Ce texte est une farce qui, mine de rien, brasse des idées qui tracent une perspective possible de l'humanité. On appelle ça un conte philosophique, et celui-ci est gouleyant.
L'intrigue se passe dans un monde devenu la caricature du notre, vers 2040. L'intelligence artificielle peu à peu remplace la main-d'oeuvre humaine, et ceci ne profite qu'à une poignée de pays, qui ferment leurs frontières pour repousser les migrations sauvages, et ceci ne profite même qu'à une partie des pays riches, puisqu'en leur sein le chômage fait des ravages.

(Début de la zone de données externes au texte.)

(* ===== verification/GoalQueue.v ===== *)
(** * Goals: the queue follows the goals

    Jobs of a goal are never ahead of its generation, and the jobs of its generation carry
    its claim. A program adds a job only for the generation and claim that it, a moment
    before, gave to the goal; [fits] is what makes that still true when the job is added,
    whatever other processes do in between. *)

From S2P Require Import Prelude JsString Interleave Json GoalDeclaration Goals GoalAttempt GoalCheckpoint GoalContinuation GoalWorker GoalRecovery GoalControls GoalRules GoalSteps GoalOperatorSteps GoalProps.

Open Scope string_scope.
Open Scope Z_scope.

(** ** What other processes may do, and what a step may do to the queue *)

Section Rely.
(** Identifiers that no other process gives to a new goal *)
Variable ids : string -> Prop.

Definition row_rely (s s' : gdb) : Prop := forall id,
  match goals s !! id, goals s' !! id with
  | Some g, Some g' => kept g g' /\ fixed_run g g'
  | None, Some _ => ~ ids id
  | _, None => True
  end.
Definition good (f : gdb -> gdb) : Prop := forall s, row_rely s (f s).

Definition known (goal : GoalRow) (s : gdb) : Prop := forall g, goals s !! goal_id goal = Some g ->
  goal_id g = goal_id goal -> current_task_id g = current_task_id goal.
(** A job of the goal's past, or of its present attempt *)
Definition fits (job : GoalJobData) (s : gdb) : Prop := forall g, goals s !! goalId job = Some g -> goal_id g = goalId job ->
  taskId job = current_task_id g
  /\ (generation job < run_generation g \/ (generation job = run_generation g /\ run_claim g = Some (claimId job))).
Definition queue_step (s s' : gdb) : Prop := queue s' = queue s \/ exists job, s' = add_job job s /\ fits job s.

Lemma known_stable goal f s : ids (goal_id goal) -> good f -> known goal s -> known goal (f s).
Proof.
  intros Hid Hf Hk g' Hg' E. specialize (Hf s (goal_id goal)). rewrite Hg' in Hf. destruct (goals s !! goal_id goal) as [g|] eqn:Eg; [|done].
  destruct Hf as [(E1&_&_&E2&_) _]. rewrite E2. apply Hk; [done|congruence].
Qed.
Lemma fits_stable job f s : ids (goalId job) -> good f -> fits job s -> fits job (f s).
Proof.
  intros Hid Hf Hk g' Hg' E. specialize (Hf s (goalId job)). rewrite Hg' in Hf. destruct (goals s !! goalId job) as [g|] eqn:Eg; [|done].
  destruct Hf as [(E1&_&_&E2&_) [H1 H2]]. destruct (Hk g Eg) as [E3 H]; [congruence|]. split; [congruence|].
  destruct H as [|[H3 H4]]; [left; lia|]. destruct (decide (run_generation g = run_generation g')) as [E4|]; [|left; lia].
  right. split; [lia|]. by apply H2.
Qed.

(** ** Programs *)

Abbreviation under A m Q := (etriple good queue_step A m Q (fun _ _ => True)).
Definition queues {A} (m : M A) : Prop := under any m whatever.

(** A transaction that leaves the queue alone *)
Definition unqueued {A} (t : Tx A) : Prop := forall s, queue (snd (t s)) = queue s.
Lemma unqueued_bind {A B} (t : Tx A) (f : A -> Tx B) : unqueued t -> (forall a, unqueued (f a)) -> unqueued (t ≫= f).
Proof.
  intros Ht Hf s. unfold mbind, Tx_bind. specialize (Ht s). destruct (t s) as [[a|e] s'] eqn:E; [|done]. cbn in *. by rewrite Hf.
Qed.
Lemma unqueued_ret {A} (a : A) : unqueued (mret a).
Proof. done. Qed.
Lemma unqueued_goal id where_ set : unqueued (update_goal id where_ set).
Proof. intros s. unfold update_goal. destruct (goals s !! id); [|done]. by destruct (_ && _). Qed.
Lemma unqueued_input i : unqueued (insert_input i).
Proof. intros s. unfold insert_input. destruct (goals s !! _); [|done]. by destruct (existsb _ _). Qed.
Lemma unqueued_checkpoint c : unqueued (insert_checkpoint c).
Proof. intros s. unfold insert_checkpoint. destruct (goals s !! _); [|done]. by destruct (existsb _ _). Qed.
Lemma unqueued_insert g : unqueued (insert_goal g).
Proof. intros s. unfold insert_goal. by destruct (_ || _). Qed.
Lemma unqueued_delete row : unqueued (delete_goal row).
Proof. intros s. unfold delete_goal. destruct (goals s !! _) as [g|]; [|done]. by destruct (owned_by _ g). Qed.

Lemma queues_ret {A} (a : A) : queues (mret a).
Proof. by apply etriple_ret. Qed.
Lemma queues_throw {A} e : queues (throw e : M A).
Proof. by apply etriple_throw. Qed.
Lemma queues_bind {A B} (m : M A) (f : A -> M B) : queues m -> (forall a, queues (f a)) -> queues (m ≫= f).
Proof. intros Hm Hf. eapply etriple_bind; [exact Hm|exact Hf]. Qed.
Lemma queues_catch {A} (m : M A) h : queues m -> (forall e, queues (h e)) -> queues (catch m h).
Proof. intros Hm Hh. eapply etriple_catch; [exact Hm|intros e; exact (Hh e)]. Qed.
Lemma queues_call {A} (f : gdb -> A * gdb) : (forall s, queue (snd (f s)) = queue s) -> queues (call f).
Proof. intros H. apply etriple_call; [done|]. intros s _. split; [by left|done]. Qed.
Lemma queues_or_throw {A} (r : result A) : queues (or_throw r).
Proof. destruct r; [apply queues_ret|apply queues_throw]. Qed.
Lemma queues_asks {A} (f : gdb -> A) : queues (asks f).
Proof. by apply queues_call. Qed.
Lemma queues_external {A} (f : Outside -> result A) : queues (external f).
Proof. apply queues_bind; [apply queues_asks|intros ?; apply queues_or_throw]. Qed.
Lemma queues_uuid : queues randomUUID.
Proof. by apply queues_call. Qed.
Lemma queues_abort task : queues (clear_abort task).
Proof. apply queues_bind; [|intros ?; apply queues_or_throw]. apply queues_call. intros s. by destruct (abort_flag (outside s)). Qed.
Lemma commits_queue {A} (t : Tx A) s : unqueued t -> queue (commits t s) = queue s.
Proof. intros H. specialize (H s). unfold commits. by destruct (t s) as [[] ?]. Qed.
Lemma queues_transaction {A} (t : Tx A) : unqueued t -> queues (transaction t).
Proof.
  intros H. apply queues_bind; [|intros ?; apply queues_or_throw]. apply queues_call. intros s.
  destruct (database (outside s)); cbn; [by apply commits_queue|done|by apply commits_queue].
Qed.
Lemma queues_each {A B} (f : A -> M B) l : (forall a, a ∈ l -> queues (f a)) -> queues (each f l).
Proof.
  induction l as [|a l IH]; intros H; cbn [each]; [apply queues_ret|]. apply queues_bind; [apply H; by left|]. intros b.
  apply queues_bind; [apply IH; intros; apply H; by right|]. intros bs. apply queues_ret.
Qed.
End Rely.
Create HintDb goal_queue.
#[export] Hint Resolve queues_asks queues_external queues_uuid queues_abort queues_or_throw queues_ret queues_throw : goal_queue.
#[export] Hint Resolve unqueued_goal unqueued_input unqueued_checkpoint unqueued_insert unqueued_delete unqueued_ret : goal_queue.

(** A transaction that leaves the queue alone, statement by statement *)
Ltac unqueued_tx :=
  repeat first
    [ solve [auto with goal_queue]
    | match goal with
      | |- unqueued (_ ≫= _) => apply unqueued_bind; [|intros ?]
      | |- unqueued (match ?x with _ => _ end) => destruct x
      end
    | solve [intros ?; reflexivity] ].
(** A program none of whose calls adds a job but those proved already *)
Ltac queued_with rule :=
  repeat first
    [ solve [auto with goal_queue]
    | rule
    | match goal with
      | |- queues _ (_ ≫= _) => apply queues_bind; [|intros ?]
      | |- queues _ (catch _ _) => apply queues_catch; [|intros ?]
      | |- queues _ (transaction _) => apply queues_transaction; unqueued_tx
      | |- queues _ (match ?x with _ => _ end) => destruct x
      | |- queues _ ((match ?x with _ => _ end) _) => destruct x
      end ].
Ltac queued_program := queued_with fail.

(** ** Programs that add no job *)

Section Quiet.
Variable ids : string -> Prop.
Abbreviation ok := (queues ids).

Lemma queues_fencedGoal job : ok (fencedGoal job).
Proof. unfold fencedGoal. queued_program. Qed.
Lemma queues_fencedUpdate job values : ok (fencedGoalUpdate job values).
Proof. unfold fencedGoalUpdate. queued_program. Qed.
Lemma queues_close id scope r : ok (transaction (closeGoalBlockers id scope r)).
Proof. by apply queues_transaction. Qed.
Lemma queues_fenced b e : ok (or_fenced b e).
Proof. unfold or_fenced. queued_program. Qed.
Lemma queues_attempt {A} (m : M A) : ok m -> ok (attempt_ m).
Proof. intros. unfold attempt_. queued_program. Qed.
Lemma queues_task change : ok (task_change change).
Proof. apply queues_external. Qed.
Hint Resolve queues_fencedGoal queues_fencedUpdate queues_close queues_fenced queues_attempt queues_task : goal_queue.

Lemma queues_claim job : ok (claimGoalAttempt job).
Proof. unfold claimGoalAttempt. queued_program. Qed.
Lemma queues_saveSession job s c : ok (saveFencedGoalSession job s c).
Proof. unfold saveFencedGoalSession, owned. queued_program. Qed.
Lemma queues_load job : ok (load job).
Proof. unfold load. queued_program. Qed.
Lemma queues_settle job id e set : ok (settle_input job id e set).
Proof. unfold settle_input, owned. queued_program. Qed.
Lemma unqueued_report bound job session report id : unqueued (recordGoalBlocker bound job session report id).
Proof. unfold recordGoalBlocker. unqueued_tx. Qed.
Lemma queues_report bound job report : ok (reportBlocker bound job report).
Proof. unfold reportBlocker, owned. queued_program. apply unqueued_report. Qed.
Lemma queues_resolve job key r : ok (resolveBlocker job key r).
Proof. unfold resolveBlocker, resolveGoalBlocker. queued_program. Qed.
Hint Resolve queues_saveSession queues_load queues_settle queues_report queues_resolve : goal_queue.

Dans ce monde morose la pornographie triomphe sur tous les écrans. Sur quoi, le président du Sénégal, visionnaire, trouve un débouché sans pareil pour une ressource naturelle de son pays : industrialiser la greffe du pénis, ses concitoyens faisant l'admiration du monde entier sous cet angle.
On voit bien le côté farce de tout ça, et la farce est bien menée, sur le ton ampoulée et raisonneur, mais ironique, que pouvaient prendre certains textes des 18ème et 19ème siècle. Sans trop d'ennui cependant, tellement la farce est énorme -- si je puis dire.
Mais cette farce ne verse pas dans la plaisanterie de fin de repas, aucune péripétie n'est gratuite, et toutes mènent vers un final ahurissant, et pertinent. On passe alors du conte philosophique au vertige science-fictif, de la virtuosité des idées au récit qui touche dans la chair, et c'est brillant.